What the task requires:
Only the lines from the first line of the records through the line containing "Lemma call_effect c" belong in the answer. Copy them exactly.

Collected data:
==============================
(** ** Along a run *)
Lemma still_after {E A} (m : M World E A) w w' : steps still m → after m w = Some w' → still w w'.
Proof. intros Hm. specialize (Hm w). unfold after. by destruct (m w) as [[a|e|] w1]; intros [= <-]. Qed.
Lemma triple_after {E A} (m : M World E A) (Pre : World → Prop) Post Q (R : World → Prop) w w' :
  triple Pre m Post Q → Pre w → (∀ a w, Post a w → R w) → (∀ w, Q w → R w) → after m w = Some w' → R w'.
Proof.
  intros Hm Hw HP HQ. specialize (Hm w Hw). unfold after. destruct (m w) as [[a|e|] w1]; intros [= <-]; [by eapply HP|by apply HQ].
Qed.
Lemma calm_run c w w' : world_reachable w → takes_handle c = false → run_call c w = Some w' → calm w w'.
Proof.
  intros Hw Ht Hc. pose proof (reachable_slots _ Hw) as Hs. destruct (allocates c) eqn:Ha; [|by eapply calm_call].
  destruct c; try discriminate; cbn [run_call] in Hc;
    (eapply calm_at_after; [|exact Hc]); [by apply calm_allocate|by apply calm_acquire_target|by apply calm_acquire_from].
Qed.
(** The leases a call ends; any other stays as it is. *)
Definition ended (c : call) : list (N + N) :=
  match c with
  | CFinishDelivery h _ | CDropDelivery h => [inl h]
  | CFinishFailure h _ | CDropFailure h => [inr h]
  | _ => []
  end.
Definition spares (d : list (N + N)) (w w' : World) : Prop :=
  (∀ h l, inl h ∉ d → w_leases w !! h = Some l → w_leases w' !! h = Some l) ∧
  (∀ h l, inr h ∉ d → w_failure_leases w !! h = Some l → w_failure_leases w' !! h = Some l).
Lemma spares_same d w w' : leases w' = leases w → spares d w w'.
Proof. intros [= Hl Hf]. by split; rewrite ?Hl, ?Hf. Qed.
(** Only a claim takes a delivery lease. *)
Lemma call_effect c w w' :
  world_reachable w → run_call c w = Some w' →
  spares (ended c) w w' ∧ (w_leases w' ⊆ w_leases w ∨ ∃ r, c = CClaim r).
Proof.
  intros Hw Hc. pose proof (reachable_hands _ Hw) as Hh.
  set (L := w_leases w). set (F := w_failure_leases w). set (n := w_next_handle w).
  set (R := λ w', spares (ended c) w w' ∧ (w_leases w' ⊆ L ∨ ∃ r, c = CClaim r)). change (R w').
  assert (∀ w', leases w' = leases w → R w') as Hsame.
  { intros w1 H. split; [by apply spares_same|]. injection H as Hl _. left. by rewrite Hl. }
  destruct (takes_handle c) eqn:Ht.
  2: { destruct (calm_run c w w' Hw Ht Hc (hd_free _ _ Hh)) as [_ Hm]. apply Hsame. unfold leases.
       by rewrite (mv_leases _ _ Hm), (mv_failures _ _ Hm). }
  assert (∀ w', still w w' → R w') as Hst by (intros w1 [H _]; auto).
  assert (∀ w', have L F n w' → R w') as Hhv by (intros w1 [H _]; auto).
  assert (∀ h w', ended c = [inl h] → without L F h w' → R w') as Hwo.
  { intros h w1 He [= Hl Hf]. split; [|left; rewrite Hl; apply delete_subseteq]. rewrite He. split; intros h' l Hd; rewrite ?Hl, ?Hf; [|done].
    rewrite lookup_delete_ne; [done|]. intros ->. apply Hd. left. }
  assert (∀ h w', ended c = [inr h] → without_failure L F h w' → R w') as Hwf.
  { intros h w1 He [= Hl Hf]. split; [|left; by rewrite Hl]. rewrite He. split; intros h' l Hd; rewrite ?Hl, ?Hf; [done|].
    rewrite lookup_delete_ne; [done|]. intros ->. apply Hd. left. }
  assert (∀ r o w', c = CClaim r → took L F n o w' → R w') as Htook.
  { intros r [h|] w1 Hr; [|apply Hhv]. intros [Hn [l [= Hl Hf]]]. destruct (hd_fresh _ _ Hh h Hn) as (Hnone & _). split; [|eauto].
    split; intros h' l' _; rewrite ?Hl, ?Hf; [|done]. intros Hl'. rewrite lookup_insert_ne; [done|]. intros ->. unfold L in *. congruence. }
  assert (∀ o w', took_failure L F n o w' → R w') as Htook'.
  { intros [h|] w1; [|apply Hhv]. intros [Hn [l [= Hl Hf]]]. destruct (hd_fresh _ _ Hh h Hn) as (_ & _ & Hnone & _). split; [|left; by rewrite Hl].
    split; intros h' l' _; rewrite ?Hl, ?Hf; [done|]. intros Hl'. rewrite lookup_insert_ne; [done|]. intros ->. unfold F in *. congruence. }
  assert (have L F n w) as Hhave by (split; [done|unfold n; lia]).
  destruct c; try discriminate; cbn [run_call] in Hc; unfold owning in Hc; try (case_bool_decide; simplify_eq; [|by apply Hsame]);
    first [eapply (triple_after _ _ _ _ R); [|exact Hhave|..|exact Hc];
             [first [apply claim_leases|apply finish_leases|apply drop_leases|apply finish_failure_leases|apply drop_failure_leases
                |apply claim_failure_leases]|cbv beta; eauto..]
          |eapply Hst, still_after; [|exact Hc]; solve [still]].
Qed.
Lemma reachable_call c w w' : world_reachable w → run_call c w = Some w' → world_reachable w'.
Proof.
  intros (id & cfg & clock & w0 & cs & Hw0 & Hrun) Hc. exists id, cfg, clock, w0, (cs ++ [c]). split; [done|].
  revert w0 Hw0 Hrun. intros w0 _. revert w0. induction cs as [|c0 cs IH]; intros w0 Hrun.
  - cbn in Hrun |- *. simplify_eq. by rewrite Hc.
  - cbn in Hrun |- *. destruct (run_call c0 w0); [by apply IH|done].
Qed.
(** The events of the live leases. *)
Definition live (w : World) : gset N := map_to_set (λ _ l, lease_event l) (w_leases w).
Lemma elem_of_live id w : id ∈ live w ↔ ∃ h l, w_leases w !! h = Some l ∧ lease_event l = id.
Proof. unfold live. rewrite elem_of_map_to_set. naive_solver. Qed.
Record leased_wf (w : World) : Prop := {
  ld_gone : mailboxes_wf (live w) None w;
  ld_distinct h h' l l' : w_leases w !! h = Some l → w_leases w !! h' = Some l' → lease_event l = lease_event l' → h = h';
}.
Lemma leased_fewer w w' : w_leases w' ⊆ w_leases w → mailboxes_wf (live w) None w' → leased_wf w → leased_wf w'.
Proof.
  intros Hl Hm [_ Hd]. split.
  - eapply mailboxes_forget; [|exact Hm]. intros id. rewrite !elem_of_live. intros (h & l & Hh & <-). exists h, l. split; [|done].
    by eapply lookup_weaken.
  - intros h h' l l' Hh Hh'. eapply Hd; by eapply lookup_weaken.
Qed.
Lemma leased_claim w r w' : leased_wf w → run_call (CClaim r) w = Some w' → leased_wf w'.
Proof.
  intros Hw Hc. pose proof (claim_event (live w) r w (ld_gone _ Hw)) as He.
  assert (have (w_leases w) (w_failure_leases w) 0 w) as Hhave by (split; [done|lia]).
  pose proof (claim_leases _ _ _ r w Hhave) as Ht. cbn [run_call] in Hc. unfold after in Hc.
  destruct (claim r w) as [[[h|]|e|] w1]; simplify_eq.
  - destruct He as (l & Hl & Hn & Hm), Ht as [_ [l' [= Hls _]]]. rewrite Hls, lookup_insert_eq in Hl. simplify_eq.
    assert (∀ h1 l1, w_leases w' !! h1 = Some l1 → (h1 = h ∧ l1 = l) ∨ w_leases w !! h1 = Some l1) as Hold.
    { intros h1 l1. rewrite Hls, lookup_insert_Some. naive_solver. }
    assert (∀ h1 l1, w_leases w !! h1 = Some l1 → lease_event l1 ≠ lease_event l) as Hne.
    { intros h1 l1 H1 He. apply Hn. apply elem_of_live. eauto. }
    split.
    + eapply mailboxes_forget; [|exact Hm]. intros id. rewrite elem_of_live. intros (h1 & l1 & H1 & <-).
      apply elem_of_union. destruct (Hold _ _ H1) as [[-> ->]|H]; [left; set_solver|right; apply elem_of_live; eauto].
    + intros h1 h2 l1 l2 H1 H2 He. destruct (Hold _ _ H1) as [[-> ->]|H1'], (Hold _ _ H2) as [[-> ->]|H2']; [done| | |].
      * by apply Hne in H2'.
      * by apply Hne in H1'.
      * by eapply (ld_distinct _ Hw).
  - destruct Ht as [[= Ht _] _]. apply (leased_fewer w); [by rewrite Ht|done|done].
  - destruct Ht as [[= Ht _] _]. apply (leased_fewer w); [by rewrite Ht|done|done].
Qed.
Lemma leased_call c w w' : world_reachable w → leased_wf w → run_call c w = Some w' → leased_wf w'.
Proof.
  intros Hr Hw Hc. destruct (call_effect c w w' Hr Hc) as [_ [Hl|[r ->]]]; [|by eapply leased_claim].
  eapply leased_fewer; [done| |done]. eapply (run_call_keeps (P := λ _, mailboxes_wf (live w))); [apply Hw|done].
Qed.
Lemma reachable_leased w : world_reachable w → leased_wf w.
Proof.
  intros (id & cfg & clock & w0 & cs & Hw0 & Hrun).
  assert (world_reachable w0) as Hr by (by exists id, cfg, clock, w0, []).
  assert (leased_wf w0) as Hl.
  { pose proof (new_mailboxes_wf _ _ _ _ Hw0) as Hm. apply with_clock_fields in Hw0 as (_ & _ & _ & _ & _ & _ & _ & Hl & _). split.
    - unfold live. by rewrite Hl.
    - intros h h' l l'. by rewrite Hl, lookup_empty. }
  clear Hw0. revert w0 Hr Hl Hrun. induction cs as [|c cs IH]; intros w0 Hr Hl; [by intros [= <-]|]. cbn [run_calls].
  destruct (run_call c w0) as [w1|] eqn:Hc; [|done]. apply IH; [by eapply reachable_call|by eapply leased_call].
Qed.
==============================
Response box:
(** ** Along a run *)
Lemma still_after {E A} (m : M World E A) w w' : steps still m → after m w = Some w' → still w w'.
Proof. intros Hm. specialize (Hm w). unfold after. by destruct (m w) as [[a|e|] w1]; intros [= <-]. Qed.
Lemma triple_after {E A} (m : M World E A) (Pre : World → Prop) Post Q (R : World → Prop) w w' :
  triple Pre m Post Q → Pre w → (∀ a w, Post a w → R w) → (∀ w, Q w → R w) → after m w = Some w' → R w'.
Proof.
  intros Hm Hw HP HQ. specialize (Hm w Hw). unfold after. destruct (m w) as [[a|e|] w1]; intros [= <-]; [by eapply HP|by apply HQ].
Qed.
Lemma calm_run c w w' : world_reachable w → takes_handle c = false → run_call c w = Some w' → calm w w'.
Proof.
  intros Hw Ht Hc. pose proof (reachable_slots _ Hw) as Hs. destruct (allocates c) eqn:Ha; [|by eapply calm_call].
  destruct c; try discriminate; cbn [run_call] in Hc;
    (eapply calm_at_after; [|exact Hc]); [by apply calm_allocate|by apply calm_acquire_target|by apply calm_acquire_from].
Qed.
(** The leases a call ends; any other stays as it is. *)
Definition ended (c : call) : list (N + N) :=
  match c with
  | CFinishDelivery h _ | CDropDelivery h => [inl h]
  | CFinishFailure h _ | CDropFailure h => [inr h]
  | _ => []
  end.
Definition spares (d : list (N + N)) (w w' : World) : Prop :=
  (∀ h l, inl h ∉ d → w_leases w !! h = Some l → w_leases w' !! h = Some l) ∧
  (∀ h l, inr h ∉ d → w_failure_leases w !! h = Some l → w_failure_leases w' !! h = Some l).
Lemma spares_same d w w' : leases w' = leases w → spares d w w'.
Proof. intros [= Hl Hf]. by split; rewrite ?Hl, ?Hf. Qed.
(** Only a claim takes a delivery lease. *)
Lemma call_effect c w w' :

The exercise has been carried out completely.